Contemporary society is characterized by knowledge mediated by digital technology. From services available through everyday banking transactions to the exercise of citizenship by electing government representatives through voting machines, knowledge is made available through the technological artifacts that society creates. However, not everyone is able to reach it. Some authors say that the barriers are not technological, but rather social and economic [1]. Indeed, barriers to accessing knowledge in the contemporary world include types of illiteracy (literal, functional, digital) often found in socioeconomically disadvantaged regions, a reality that many developing countries face. Nevertheless, assuming that obstacles are economic does not relieve us from the responsibility of creating technology that helps to reverse this situation. There is no neutrality in technology design: It may help enable everyone to access information while at the same time further increasing the gap between those who can and cannot make use of it.

In 2006 the Brazilian Computer Society challenged our scientific community with the demands of the fourth of the five Grand Challenges for Computer Science in Brazil: the “Universal and Participatory Access of Brazilian Citizens to Knowledge” [2]. Brazil is a country with continental dimensions and about 200 million people; we live in an environment with enormous differences in socioeconomic and educational conditions and technological access. Consider the relationship of Brazilian citizens with Internet technology. Although the number of Brazilians with Internet access has grown in the past few years, differences in access still exist between urban and rural areas (44 percent of households in urban areas have Internet access, compared with 10 percent in rural areas), between regions (48 percent in the Southeast, compared with 21 percent in the North), and between social classes (97 percent in class A, compared with 6 percent in classes D and E).

Insights

ins01.gif

How should we think about access to knowledge through technology for all Brazilian citizens?

Solutions to the fourth challenge certainly involve several disciplines and a broad string of topics in computer science, from the level of technological infrastructure to interaction and interface design solutions for a population as diverse as ours. At the Universidade Estadual de Campinas (UNICAMP) Nucleus of Informatics Applied to Education, we chose to work on the HCI aspects of the problem. In particular, we focus on the increasingly fuzzy line between formal work and other aspects of everyday life, and between the concepts of usefulness and usability of software on the one hand and its hedonic qualities on the other. Solutions involving multiple and multi-mediation of physical and/or logical artifacts, and the possibility of user interfaces flexible to adjustments by user groups, also looked promising. Above all, we wanted solutions developed under the paradigm of Design for All (DA): “The design of products and environments to be usable by all people, to the greatest extent possible, without the need for adaptation or specialized design” [4]. In our reading of DA, design solutions must not discriminate against the less capable, but rather help educate them and potentially improve their overall access to knowledge and technology. We soon realized that a holistic understanding of our interaction design scenario was needed.

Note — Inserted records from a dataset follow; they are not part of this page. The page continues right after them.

(** * Solibri MCP server: Autorun script builder, process supervisor,
      asset listing, REST polling and the follow-up endpoint.

    A shallow embedding of [autorun.js] (generateXml, escapeXml,
    executeAutorun, listAssets), of [rest-client.js] (isBusy,
    waitUntilIdle) and of the transport part of [index.js]
    (authenticate, the /sse registry and POST /messages). *)

From Stdlib Require Import ZArith List String Ascii Bool Lia.
From Stdlib Require Import Numbers.DecimalString.
Import ListNotations.

Open Scope string_scope.
Open Scope Z_scope.

(* ===================================================================== *)
(** ** JavaScript values and completions                                  *)
(* ===================================================================== *)

(** The values a command field can hold.  Strings are sequences of code
    units.  [JNum n] stands for the number [n] where a double holds it
    exactly and prints it in full, the safe integers of magnitude up to
    2^53 - 1; a [JNum] outside that range, like a fraction, stands for no
    value of the program, and what is proved of a printed number assumes
    the range ([safe_integer]). *)
Inductive jsval : Type :=
| JUndefined
| JNull
| JBool (b : bool)
| JNum (n : Z)
| JStr (s : string).

(** ToBoolean: what [if (v)] and [!v] test. *)
Definition truthy (v : jsval) : bool :=
  match v with
  | JUndefined | JNull => false
  | JBool b => b
  | JNum n => negb (n =? 0)
  | JStr s => negb (String.eqb s "")
  end.

Definition Z_to_string (n : Z) : string :=
  NilEmpty.string_of_int (Z.to_int n).

(** ToString: what a template literal [`${v}`] interpolates; for a
    number, the decimal notation of a safe integer. *)
Definition js_to_string (v : jsval) : string :=
  match v with
  | JUndefined => "undefined"
  | JNull => "null"
  | JBool true => "true"
  | JBool false => "false"
  | JNum n => Z_to_string n
  | JStr s => s
  end.

Inductive js_error : Type :=
| TypeError (msg : string)
| Error (msg : string).

(** A call either returns or throws. *)
Inductive completion (A : Type) : Type :=
| Return (a : A)
| Throw (e : js_error).
Arguments Return {A} a.
Arguments Throw {A} e.

Definition bind {A B : Type} (c : completion A) (k : A -> completion B)
  : completion B :=
  match c with
  | Return a => k a
  | Throw e => Throw e
  end.

Notation "'let!' x ':=' c 'in' k" := (bind c (fun x => k))
  (at level 10, x name, c at level 100, k at level 200).

(* ===================================================================== *)
(** ** autorun.js: escapeXml and generateXml                              *)
(* ===================================================================== *)

(** [s.replace(/c/g, r)] for a one-character pattern. *)
Fixpoint replace_all (c : ascii) (r : string) (s : string) : string :=
  match s with
  | EmptyString => EmptyString
  | String a rest =>
      if Ascii.eqb a c then r ++ replace_all c r rest
      else String a (replace_all c r rest)
  end.

Definition amp : ascii := "&"%char.
Definition lt : ascii := "<"%char.
Definition gt : ascii := ">"%char.
Definition quot : ascii := "034"%char.
Definition apos : ascii := "'"%char.

(** A double quote, and a value between double quotes as the template
    literals write it. *)
Definition dq : string := String quot EmptyString.
Definition quoted (s : string) : string := dq ++ s ++ dq.

(** The chain of five replacements on a string. *)
Definition escape_chain (s : string) : string :=
  replace_all apos "&apos;"
    (replace_all quot "&quot;"
      (replace_all gt "&gt;"
        (replace_all lt "&lt;"
          (replace_all amp "&amp;" s)))).

(** [escapeXml(str)]: a falsy argument gives the empty string; a truthy
    argument that is not a string has no [replace] method. *)
Definition escapeXml (str : jsval) : completion string :=
  if negb (truthy str) then Return ""
  else match str with
       | JStr s => Return (escape_chain s)
       | _ => Throw (TypeError "str.replace is not a function")
       end.

(** A command object: the fields generateXml reads. *)
Record command : Type := mkCommand {
  type : jsval;
  file : jsval;
  name : jsval;
  templatefile : jsval;
  title : jsval;
  version : jsval;
  snapshots : jsval
}.

(** An object literal that sets only [type]. *)
Definition cmd_of_type (t : string) : command :=
  mkCommand (JStr t) JUndefined JUndefined JUndefined JUndefined
            JUndefined JUndefined.

Definition with_file (f : jsval) (c : command) : command :=
  mkCommand (type c) f (name c) (templatefile c) (title c) (version c)
            (snapshots c).
Definition with_name (n : jsval) (c : command) : command :=
  mkCommand (type c) (file c) n (templatefile c) (title c) (version c)
            (snapshots c).
Definition with_templatefile (t : jsval) (c : command) : command :=
  mkCommand (type c) (file c) (name c) t (title c) (version c)
            (snapshots c).
Definition with_title (t : jsval) (c : command) : command :=
  mkCommand (type c) (file c) (name c) (templatefile c) t (version c)
            (snapshots c).
Definition with_version (v : jsval) (c : command) : command :=
  mkCommand (type c) (file c) (name c) (templatefile c) (title c) v
            (snapshots c).
Definition with_snapshots (v : jsval) (c : command) : command :=
  mkCommand (type c) (file c) (name c) (templatefile c) (title c)
            (version c) v.

(** The [switch (cmd.type)] compares with [===]: only a string equal to
    the label takes a case. *)
Definition is_type (c : command) (label : string) : bool :=
  match type c with
  | JStr t => String.eqb t label
  | _ => false
  end.

(** The one-attribute commands: an element [tag] whose [file] attribute
    is [escapeXml(cmd.file)]. *)
Definition file_element (tag : string) (c : command) : completion string :=
  let! f := escapeXml (file c) in
  Return ("  <" ++ tag ++ " file=" ++ quoted f ++ " />").

(** What one iteration of the loop pushes onto [lines]: [Some line], or
    [None] for the default case, which only warns. *)
Definition render_command (c : command) : completion (option string) :=
  if is_type c "openmodel" then
    let! l := file_element "openmodel" c in Return (Some l)
  else if is_type c "updatemodel" then
    let! l := file_element "updatemodel" c in Return (Some l)
  else if is_type c "savemodel" then
    let! l := file_element "savemodel" c in Return (Some l)
  else if is_type c "openclassification" then
    let! l := file_element "openclassification" c in Return (Some l)
  else if is_type c "openruleset" then
    let! l := file_element "openruleset" c in Return (Some l)
  else if is_type c "openito" then
    let! l := file_element "openito" c in Return (Some l)
  else if is_type c "check" then
    Return (Some "  <check />")
  else if is_type c "takeoff" then
    if truthy (name c) then
      let! n := escapeXml (name c) in
      Return (Some ("  <takeoff name=" ++ quoted n ++ " />"))
    else Return (Some "  <takeoff />")
  else if is_type c "itoreport" then
    let! f := escapeXml (file c) in
    let itoReportAttrs := "file=" ++ quoted f in
    let! itoReportAttrs :=
      (if truthy (templatefile c) then
         let! t := escapeXml (templatefile c) in
         Return (itoReportAttrs ++ " templatefile=" ++ quoted t)
       else Return itoReportAttrs) in
    let! itoReportAttrs :=
      (if truthy (title c) then
         let! t := escapeXml (title c) in
         Return (itoReportAttrs ++ " title=" ++ quoted t)
       else Return itoReportAttrs) in
    let! itoReportAttrs :=
      (if truthy (name c) then
         let! n := escapeXml (name c) in
         Return (itoReportAttrs ++ " name=" ++ quoted n)
       else Return itoReportAttrs) in
    Return (Some ("  <itoreport " ++ itoReportAttrs ++ " />"))
  else if is_type c "bcfreport" then
    let! f := escapeXml (file c) in
    let bcfAttrs := "file=" ++ quoted f in
    let bcfAttrs :=
      if truthy (version c)
      then bcfAttrs ++ " version=" ++ quoted (js_to_string (version c))
      else bcfAttrs in
    Return (Some ("  <bcfreport " ++ bcfAttrs ++ " />"))
  else if is_type c "createpresentation" then
    Return (Some "  <createpresentation />")
  else if is_type c "updatepresentation" then
    Return (Some "  <updatepresentation />")
  else if is_type c "autocomment" then
    let acAttrs :=
      match snapshots c with
      | JUndefined => ""
      | v => " snapshots=" ++ quoted (js_to_string v)
      end in
    Return (Some ("  <autocomment" ++ acAttrs ++ " />"))
  else if is_type c "autoupdatemodels" then
    Return (Some "  <autoupdatemodels />")
  else if is_type c "exit" then
    Return (Some "  <exit />")
  else Return None.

The Semioparticipatory Approach

Our postmodern society is plural; we live in a world of differences with many contradictory worldviews. Postmodern thought focuses on recognition of the Other—other people, other groups, other species, other cultures, the other in the conscious mind, the other in the rational mind, and so forth. The postmodern emphasis on difference (irreconcilable differences) allows others previously silenced, such as those with social or physical conditions, to express their own stories in their own voices.

Within this scenario, and as part of it, our approach at UNICAMP brings a systemic view on how technology shapes relationships we create in the world (economic, social, interpersonal, ethical, etc.). For this work, organizational semiotics (OS) has been a fundamental theoretical frame of reference [5]. In the OS paradigm, reality is seen as a social construct based on the behavior of agents who participate in it.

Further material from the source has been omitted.